Innovative Laser Technology Set to Transform Medicine

Lasers that produce ultrashort light pulses are crucial for precision in manufacturing, medicine, and scientific research. However, traditional high-efficiency short-pulse laser systems tend to be large and costly.

A research team from the University of Stuttgart, in collaboration with Stuttgart Instruments GmbH, has developed a compact alternative that promises to change this landscape. According to the report published in Nature, this new device achieves over 80% efficiency, significantly higher than the approximately 35% efficiency of existing technologies.

This means that a greater proportion of the input power is converted into usable output, reducing waste and costs. The ultrashort laser pulses, lasting only nano-, pico-, or femtoseconds, allow concentrated energy delivery to minuscule areas almost instantaneously.

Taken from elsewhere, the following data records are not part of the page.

(** C3. In a call with at least two folds and no more folds than
    samples, the folds that [evaluate_model] iterates over partition the
    positions of [X]: there are [cv] of them, every position is in the
    test set of exactly one fold, and the train set of a fold consists of
    exactly the positions in the test sets of the other folds; train set
    and test set of a fold share nothing and together are all positions. *)
Theorem cv_folds_partition {A} (X : list A) (cv : Z) :
  (2 ≤ cv ≤ Z.of_nat (length X))%Z →
  ∃ folds,
    cv_folds X cv = Ok folds
    ∧ Z.of_nat (length folds) = cv
    ∧ (∀ i, i < length X →
         exists! j, ∃ train test, folds !! j = Some (train, test) ∧ i ∈ test)
    ∧ (∀ j train test, folds !! j = Some (train, test) →
         (∀ i, i ∈ train ↔
               ∃ j' train' test',
                 j' ≠ j ∧ folds !! j' = Some (train', test') ∧ i ∈ test')
         ∧ (∀ i, i ∈ train → i ∉ test)
         ∧ (∀ i, i ∈ train ∨ i ∈ test ↔ i < length X)).
Proof.
  intros Hcv. pose proof (cv_folds_valid X cv Hcv) as Hfolds.
  eexists. split; [exact Hfolds|].
  exact (cv_folds_ok_partition X cv _ Hfolds).
Qed.

(** Seven samples in three folds. *)
Example cv_folds_seven_in_three :
  cv_folds toy_X 3 =
    Ok [([3; 4; 5; 6], [0; 1; 2]); ([0; 1; 2; 5; 6], [3; 4]); ([0; 1; 2; 3; 4], [5; 6])].
Proof. reflexivity. Qed.

(** The partition of seven samples into three folds. *)
Lemma cv_folds_partition_witness :
  ∃ folds,
    cv_folds toy_X 3 = Ok folds
    ∧ Z.of_nat (length folds) = 3%Z
    ∧ (∀ i, i < length toy_X →
         exists! j, ∃ train test, folds !! j = Some (train, test) ∧ i ∈ test)
    ∧ (∀ j train test, folds !! j = Some (train, test) →
         (∀ i, i ∈ train ↔
               ∃ j' train' test',
                 j' ≠ j ∧ folds !! j' = Some (train', test') ∧ i ∈ test')
         ∧ (∀ i, i ∈ train → i ∉ test)
         ∧ (∀ i, i ∈ train ∨ i ∈ test ↔ i < length toy_X)).
Proof.
  apply (cv_folds_partition toy_X 3). simpl. lia.
Defined.

(** The folds of a call the splitter refuses: there are none. *)
Example cv_folds_refused :
  cv_folds toy_X 1 = Raised ValueError ∧ cv_folds toy_X 8 = Raised ValueError.
Proof. split; reflexivity. Qed.

(** ** [evaluate_model] *)

Lemma np_index_ok {A} (a : list A) (idx : list nat) :
  (∀ i, i ∈ idx → i < length a) → np_index a idx = Ok (select a idx).
Proof.
  intros Hidx. unfold np_index.
  destruct (forallb _ idx) eqn:Hall; [done|].
  apply not_true_iff_false in Hall. destruct Hall.
  apply forallb_forall. intros i Hi%list_elem_of_In.
  apply Nat.ltb_lt. auto.
Qed.

Lemma np_index_cases {A} (a : list A) (idx : list nat) :
  np_index a idx = Ok (select a idx) ∨ np_index a idx = Raised IndexError.
Proof. unfold np_index. destruct (forallb _ idx); auto. Qed.

Lemma bind_run {W A B} (m : M W A) (f : A → M W B) (w : W) :
  (m ≫= f) w = match m w with
               | (Ok a, w') => f a w'
               | (Raised e, w') => (Raised e, w')
               end.
Proof. done. Qed.

(** At the test size of the source, 0.3, the split is refused exactly
    when the arrays differ in length or there are fewer than two
    samples. *)
Lemma split_refused_default {A B} (X : list A) (y : list B) :
  split_refused X y 0.3 = negb (length X =? length y) || (length X <? 2).
Proof.
  unfold split_refused.
  change (Qle_bool 0.3 0) with false. change (Qle_bool 1 0.3) with false.
  rewrite !orb_false_r. f_equal.
  unfold Qceiling, Qfloor, Qopp, Qmult, inject_Z. cbn [Qnum Qden].
  change (Z.pos (10 * 1)) with 10%Z.
  destruct (Z.leb_spec (Z.of_nat (length X) - - (- (3 * Z.of_nat (length X)) / 10)) 0);
    destruct (Nat.ltb_spec (length X) 2); try done;
    Z.to_euclidean_division_equations; lia.
Qed.

Lemma split_accepted {A B} (X : list A) (y : list B) :
  length y = length X → 2 ≤ length X → split_refused X y 0.3 = false.
Proof.
  intros Hlen Hn. rewrite split_refused_default, Hlen, Nat.eqb_refl. simpl.
  by destruct (Nat.ltb_spec (length X) 2); [lia|].
Qed.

In practical applications, this technology can enhance medical imaging and facilitate quantum research, enabling precise measurements at the molecular level. The innovative setup combines a pump laser with a short-pulse laser, utilizing a crystal that converts incoming light particles to infrared light, which is essential for experiments that visible light cannot perform.

Dr. Tobias Steinle, the lead author of the study, emphasizes that designing efficient short-pulse lasers has been a long-standing challenge. Traditionally, achieving the necessary amplification while covering a wide range of wavelengths required either very short and thin crystals or much longer crystals, which were difficult to integrate.

The Stuttgart team introduces a new multipass strategy, which reintroduces the light through a single short crystal multiple times, carefully realigning pulses after each pass to maintain synchronization.

This approach allows the system to produce pulses shorter than 50 femtoseconds while occupying just a few square centimeters and utilizing only five components. The multipass system achieves high efficiency without sacrificing bandwidth, potentially replacing larger, expensive laser systems that suffer from high power losses.

The researchers aim to refine this technology to develop small, lightweight, and tunable lasers suitable for various applications, including medicine, analytical techniques, gas sensing, and environmental monitoring.

Financial backing for this project came from several German governmental and research organizations, highlighting the support for this innovative technology. The work was part of the MIRESWEEP project, focused on creating cost-effective tunable mid-infrared laser sources for analytical applications.